__Prompt__.
Only the lines below starting at the one containing "change (S na + nb)%nat with (S (na + nb))." and ending at the one containing "(Base_HSDM.sample C a" belong in the answer, each copied exactly.

__Given records__.

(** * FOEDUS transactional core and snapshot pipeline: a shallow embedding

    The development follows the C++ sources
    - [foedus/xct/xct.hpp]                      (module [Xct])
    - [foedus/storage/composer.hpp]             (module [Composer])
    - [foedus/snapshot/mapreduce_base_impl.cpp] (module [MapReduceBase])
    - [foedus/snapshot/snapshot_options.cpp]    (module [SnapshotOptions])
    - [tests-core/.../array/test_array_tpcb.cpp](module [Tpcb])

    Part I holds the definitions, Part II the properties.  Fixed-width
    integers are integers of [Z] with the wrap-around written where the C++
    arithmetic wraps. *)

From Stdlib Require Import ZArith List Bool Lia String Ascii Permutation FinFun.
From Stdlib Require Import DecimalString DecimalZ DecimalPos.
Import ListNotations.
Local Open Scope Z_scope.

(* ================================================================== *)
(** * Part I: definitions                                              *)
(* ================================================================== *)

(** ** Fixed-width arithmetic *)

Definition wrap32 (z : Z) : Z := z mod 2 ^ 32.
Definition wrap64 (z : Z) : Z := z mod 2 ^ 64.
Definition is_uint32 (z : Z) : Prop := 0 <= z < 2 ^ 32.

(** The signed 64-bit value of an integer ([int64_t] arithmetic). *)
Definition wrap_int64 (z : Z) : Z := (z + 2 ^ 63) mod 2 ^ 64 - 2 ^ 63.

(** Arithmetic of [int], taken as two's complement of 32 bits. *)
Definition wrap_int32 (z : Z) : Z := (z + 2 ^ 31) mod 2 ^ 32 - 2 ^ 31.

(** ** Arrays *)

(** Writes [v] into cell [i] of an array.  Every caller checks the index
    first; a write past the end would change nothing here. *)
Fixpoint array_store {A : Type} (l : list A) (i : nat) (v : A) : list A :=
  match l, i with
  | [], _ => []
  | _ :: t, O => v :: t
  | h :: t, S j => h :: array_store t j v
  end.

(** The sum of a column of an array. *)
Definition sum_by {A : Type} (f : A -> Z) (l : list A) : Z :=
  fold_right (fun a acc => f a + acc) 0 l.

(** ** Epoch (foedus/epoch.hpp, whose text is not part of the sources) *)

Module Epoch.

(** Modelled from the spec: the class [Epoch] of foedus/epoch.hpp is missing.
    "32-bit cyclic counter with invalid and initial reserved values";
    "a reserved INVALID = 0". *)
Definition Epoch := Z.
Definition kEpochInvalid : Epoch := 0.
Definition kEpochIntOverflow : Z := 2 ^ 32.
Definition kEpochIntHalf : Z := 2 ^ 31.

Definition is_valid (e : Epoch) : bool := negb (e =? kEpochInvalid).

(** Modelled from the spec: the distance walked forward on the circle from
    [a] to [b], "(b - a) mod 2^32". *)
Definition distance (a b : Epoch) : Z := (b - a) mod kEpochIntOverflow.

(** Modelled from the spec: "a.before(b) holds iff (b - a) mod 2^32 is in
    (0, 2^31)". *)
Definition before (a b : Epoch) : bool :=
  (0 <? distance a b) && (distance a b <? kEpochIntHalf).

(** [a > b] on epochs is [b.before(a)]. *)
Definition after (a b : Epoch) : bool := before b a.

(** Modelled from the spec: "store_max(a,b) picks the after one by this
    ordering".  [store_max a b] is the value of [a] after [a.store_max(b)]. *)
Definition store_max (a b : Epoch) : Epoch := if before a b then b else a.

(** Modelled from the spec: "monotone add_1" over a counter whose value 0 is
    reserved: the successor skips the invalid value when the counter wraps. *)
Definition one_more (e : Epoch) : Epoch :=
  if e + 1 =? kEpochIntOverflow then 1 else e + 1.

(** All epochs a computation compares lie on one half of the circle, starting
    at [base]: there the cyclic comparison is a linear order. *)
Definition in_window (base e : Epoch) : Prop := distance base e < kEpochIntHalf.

* * *

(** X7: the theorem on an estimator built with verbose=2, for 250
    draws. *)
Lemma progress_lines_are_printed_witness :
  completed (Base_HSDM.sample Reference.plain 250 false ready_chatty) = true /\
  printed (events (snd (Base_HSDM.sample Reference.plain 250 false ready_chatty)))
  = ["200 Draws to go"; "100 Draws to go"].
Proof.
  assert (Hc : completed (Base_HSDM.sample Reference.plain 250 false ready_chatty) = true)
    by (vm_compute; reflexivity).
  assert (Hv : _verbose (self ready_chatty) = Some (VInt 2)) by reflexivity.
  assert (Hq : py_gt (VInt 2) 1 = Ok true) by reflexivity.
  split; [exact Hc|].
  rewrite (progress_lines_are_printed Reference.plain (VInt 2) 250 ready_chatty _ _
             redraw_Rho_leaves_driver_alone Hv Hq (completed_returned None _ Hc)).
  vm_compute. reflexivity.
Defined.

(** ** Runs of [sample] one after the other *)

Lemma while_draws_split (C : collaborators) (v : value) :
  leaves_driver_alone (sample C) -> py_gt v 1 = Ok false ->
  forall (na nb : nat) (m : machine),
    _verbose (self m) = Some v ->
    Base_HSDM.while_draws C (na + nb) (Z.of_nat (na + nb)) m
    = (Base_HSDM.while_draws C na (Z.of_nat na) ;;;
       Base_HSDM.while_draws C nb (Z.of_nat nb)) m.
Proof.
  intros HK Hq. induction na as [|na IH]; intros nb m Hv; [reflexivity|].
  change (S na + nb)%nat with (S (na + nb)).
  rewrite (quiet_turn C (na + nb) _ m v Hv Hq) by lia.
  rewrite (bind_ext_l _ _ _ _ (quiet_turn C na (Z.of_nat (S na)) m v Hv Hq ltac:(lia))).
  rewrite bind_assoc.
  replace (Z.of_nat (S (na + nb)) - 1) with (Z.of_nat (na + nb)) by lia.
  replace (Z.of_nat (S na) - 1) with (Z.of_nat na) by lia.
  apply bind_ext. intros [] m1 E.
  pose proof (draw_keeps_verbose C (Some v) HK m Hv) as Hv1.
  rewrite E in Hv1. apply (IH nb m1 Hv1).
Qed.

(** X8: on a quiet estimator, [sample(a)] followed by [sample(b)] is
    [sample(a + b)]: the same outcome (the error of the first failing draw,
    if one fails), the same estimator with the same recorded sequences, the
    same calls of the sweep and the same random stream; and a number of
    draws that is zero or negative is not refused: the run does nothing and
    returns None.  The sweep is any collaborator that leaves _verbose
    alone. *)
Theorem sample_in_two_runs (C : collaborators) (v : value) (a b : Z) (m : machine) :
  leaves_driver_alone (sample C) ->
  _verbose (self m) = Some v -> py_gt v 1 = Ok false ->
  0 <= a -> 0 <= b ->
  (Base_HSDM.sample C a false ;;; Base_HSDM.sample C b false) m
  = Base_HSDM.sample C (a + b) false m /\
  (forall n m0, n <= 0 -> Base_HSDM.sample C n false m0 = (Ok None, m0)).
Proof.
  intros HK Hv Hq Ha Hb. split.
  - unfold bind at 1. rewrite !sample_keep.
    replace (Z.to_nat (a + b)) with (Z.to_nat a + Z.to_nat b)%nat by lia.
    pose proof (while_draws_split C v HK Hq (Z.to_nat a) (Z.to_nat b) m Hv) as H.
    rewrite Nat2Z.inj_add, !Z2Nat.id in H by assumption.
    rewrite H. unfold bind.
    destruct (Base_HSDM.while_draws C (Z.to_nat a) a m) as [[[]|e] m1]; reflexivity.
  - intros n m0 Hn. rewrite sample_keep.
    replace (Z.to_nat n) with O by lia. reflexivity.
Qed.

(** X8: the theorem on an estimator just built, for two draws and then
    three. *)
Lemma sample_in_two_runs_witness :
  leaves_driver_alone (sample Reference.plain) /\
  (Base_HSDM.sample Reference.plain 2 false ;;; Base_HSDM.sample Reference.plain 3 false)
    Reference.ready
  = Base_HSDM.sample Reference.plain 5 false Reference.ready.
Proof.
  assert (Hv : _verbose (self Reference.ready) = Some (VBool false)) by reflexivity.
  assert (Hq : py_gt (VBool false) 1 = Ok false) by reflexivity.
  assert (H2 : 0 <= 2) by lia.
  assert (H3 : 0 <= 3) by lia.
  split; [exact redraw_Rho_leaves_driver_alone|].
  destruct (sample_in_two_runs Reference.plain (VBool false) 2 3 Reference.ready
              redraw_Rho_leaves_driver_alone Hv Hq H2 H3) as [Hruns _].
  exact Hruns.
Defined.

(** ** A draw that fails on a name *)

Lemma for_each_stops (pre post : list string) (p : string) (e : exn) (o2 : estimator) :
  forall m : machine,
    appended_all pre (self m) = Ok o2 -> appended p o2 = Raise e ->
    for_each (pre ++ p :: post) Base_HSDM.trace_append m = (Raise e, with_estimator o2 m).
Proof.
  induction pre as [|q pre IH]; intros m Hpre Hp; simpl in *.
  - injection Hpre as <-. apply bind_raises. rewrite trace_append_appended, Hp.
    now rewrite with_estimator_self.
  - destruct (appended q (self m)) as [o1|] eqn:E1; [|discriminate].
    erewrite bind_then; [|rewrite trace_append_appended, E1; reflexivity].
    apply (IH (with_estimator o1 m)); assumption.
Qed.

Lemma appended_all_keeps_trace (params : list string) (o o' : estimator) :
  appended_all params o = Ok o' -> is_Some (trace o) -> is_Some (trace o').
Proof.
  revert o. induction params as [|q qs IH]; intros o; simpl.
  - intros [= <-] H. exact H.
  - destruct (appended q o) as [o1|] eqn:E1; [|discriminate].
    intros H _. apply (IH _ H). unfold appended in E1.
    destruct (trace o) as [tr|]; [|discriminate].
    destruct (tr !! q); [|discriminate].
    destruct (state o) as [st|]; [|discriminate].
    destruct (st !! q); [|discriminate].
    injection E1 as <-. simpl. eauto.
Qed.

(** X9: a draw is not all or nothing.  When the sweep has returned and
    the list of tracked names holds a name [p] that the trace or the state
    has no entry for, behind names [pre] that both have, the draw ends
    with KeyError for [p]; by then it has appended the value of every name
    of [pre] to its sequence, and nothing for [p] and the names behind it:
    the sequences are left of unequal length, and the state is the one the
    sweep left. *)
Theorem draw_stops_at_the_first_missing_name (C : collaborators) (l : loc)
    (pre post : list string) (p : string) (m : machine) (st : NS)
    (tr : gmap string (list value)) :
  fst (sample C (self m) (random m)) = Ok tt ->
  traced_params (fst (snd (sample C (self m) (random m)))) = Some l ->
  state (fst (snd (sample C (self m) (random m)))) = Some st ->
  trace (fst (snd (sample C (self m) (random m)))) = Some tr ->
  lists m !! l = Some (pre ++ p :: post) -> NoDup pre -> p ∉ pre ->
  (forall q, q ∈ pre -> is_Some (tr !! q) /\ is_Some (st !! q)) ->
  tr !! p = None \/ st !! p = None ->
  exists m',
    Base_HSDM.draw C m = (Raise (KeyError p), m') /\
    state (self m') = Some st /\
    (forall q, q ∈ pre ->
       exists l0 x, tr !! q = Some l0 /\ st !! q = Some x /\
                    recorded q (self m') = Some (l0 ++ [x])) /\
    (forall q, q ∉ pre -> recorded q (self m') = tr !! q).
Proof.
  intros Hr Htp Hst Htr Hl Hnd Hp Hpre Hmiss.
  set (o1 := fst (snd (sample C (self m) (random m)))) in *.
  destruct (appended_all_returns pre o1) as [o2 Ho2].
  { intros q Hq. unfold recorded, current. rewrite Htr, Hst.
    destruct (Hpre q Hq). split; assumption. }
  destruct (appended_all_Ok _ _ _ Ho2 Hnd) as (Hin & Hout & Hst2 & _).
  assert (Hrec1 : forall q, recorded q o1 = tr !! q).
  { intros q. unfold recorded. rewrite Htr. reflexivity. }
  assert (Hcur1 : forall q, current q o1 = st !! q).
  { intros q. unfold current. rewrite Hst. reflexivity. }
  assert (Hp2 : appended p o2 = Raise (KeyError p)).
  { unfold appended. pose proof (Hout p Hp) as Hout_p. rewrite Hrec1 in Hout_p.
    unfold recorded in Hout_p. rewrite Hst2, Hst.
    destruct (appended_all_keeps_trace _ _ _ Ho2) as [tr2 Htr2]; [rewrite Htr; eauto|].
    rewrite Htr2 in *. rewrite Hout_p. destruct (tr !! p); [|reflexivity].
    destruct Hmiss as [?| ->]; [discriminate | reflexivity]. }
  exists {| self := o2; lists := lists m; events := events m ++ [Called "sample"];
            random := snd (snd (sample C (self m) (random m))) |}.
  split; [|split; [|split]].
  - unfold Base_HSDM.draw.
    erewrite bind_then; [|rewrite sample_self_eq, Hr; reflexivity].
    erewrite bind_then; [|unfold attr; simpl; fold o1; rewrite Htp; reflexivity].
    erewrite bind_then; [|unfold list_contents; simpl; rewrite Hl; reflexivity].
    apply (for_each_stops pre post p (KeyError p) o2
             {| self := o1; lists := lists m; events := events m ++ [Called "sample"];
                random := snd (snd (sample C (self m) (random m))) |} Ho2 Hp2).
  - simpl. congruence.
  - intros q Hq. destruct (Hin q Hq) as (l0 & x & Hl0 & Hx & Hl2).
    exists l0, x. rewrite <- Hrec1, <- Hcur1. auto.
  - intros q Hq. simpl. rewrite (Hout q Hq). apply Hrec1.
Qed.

...

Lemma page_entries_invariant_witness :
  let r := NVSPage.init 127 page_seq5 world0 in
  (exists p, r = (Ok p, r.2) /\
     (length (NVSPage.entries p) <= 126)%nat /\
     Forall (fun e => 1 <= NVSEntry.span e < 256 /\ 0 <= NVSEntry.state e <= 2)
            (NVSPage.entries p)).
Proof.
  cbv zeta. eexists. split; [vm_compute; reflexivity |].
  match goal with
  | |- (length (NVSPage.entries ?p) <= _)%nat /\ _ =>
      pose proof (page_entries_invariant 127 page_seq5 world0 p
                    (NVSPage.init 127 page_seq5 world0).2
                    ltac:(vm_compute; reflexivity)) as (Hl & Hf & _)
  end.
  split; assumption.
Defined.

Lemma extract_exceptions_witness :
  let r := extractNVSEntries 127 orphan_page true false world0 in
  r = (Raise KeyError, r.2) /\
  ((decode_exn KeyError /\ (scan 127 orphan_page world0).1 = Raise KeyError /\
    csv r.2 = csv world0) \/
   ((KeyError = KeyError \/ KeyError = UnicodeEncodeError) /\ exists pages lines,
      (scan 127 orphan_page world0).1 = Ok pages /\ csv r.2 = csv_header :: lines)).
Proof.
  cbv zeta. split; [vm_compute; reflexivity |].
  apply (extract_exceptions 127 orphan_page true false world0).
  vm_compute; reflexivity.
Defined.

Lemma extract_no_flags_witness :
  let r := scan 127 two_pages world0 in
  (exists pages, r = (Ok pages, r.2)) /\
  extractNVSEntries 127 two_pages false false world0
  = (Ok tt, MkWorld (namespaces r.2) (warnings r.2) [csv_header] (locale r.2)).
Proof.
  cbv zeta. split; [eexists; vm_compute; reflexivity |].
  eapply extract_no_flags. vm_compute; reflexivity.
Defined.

__Output of the exercise__.
  change (S na + nb)%nat with (S (na + nb)).
  rewrite (quiet_turn C (na + nb) _ m v Hv Hq) by lia.
  rewrite (bind_ext_l _ _ _ _ (quiet_turn C na (Z.of_nat (S na)) m v Hv Hq ltac:(lia))).
  rewrite bind_assoc.
  replace (Z.of_nat (S (na + nb)) - 1) with (Z.of_nat (na + nb)) by lia.
  replace (Z.of_nat (S na) - 1) with (Z.of_nat na) by lia.
  apply bind_ext. intros [] m1 E.
  pose proof (draw_keeps_verbose C (Some v) HK m Hv) as Hv1.
  rewrite E in Hv1. apply (IH nb m1 Hv1).
Qed.

(** X8: on a quiet estimator, [sample(a)] followed by [sample(b)] is
    [sample(a + b)]: the same outcome (the error of the first failing draw,
    if one fails), the same estimator with the same recorded sequences, the
    same calls of the sweep and the same random stream; and a number of
    draws that is zero or negative is not refused: the run does nothing and
    returns None.  The sweep is any collaborator that leaves _verbose
    alone. *)
Theorem sample_in_two_runs (C : collaborators) (v : value) (a b : Z) (m : machine) :
  leaves_driver_alone (sample C) ->
  _verbose (self m) = Some v -> py_gt v 1 = Ok false ->
  0 <= a -> 0 <= b ->
  (Base_HSDM.sample C a false ;;; Base_HSDM.sample C b false) m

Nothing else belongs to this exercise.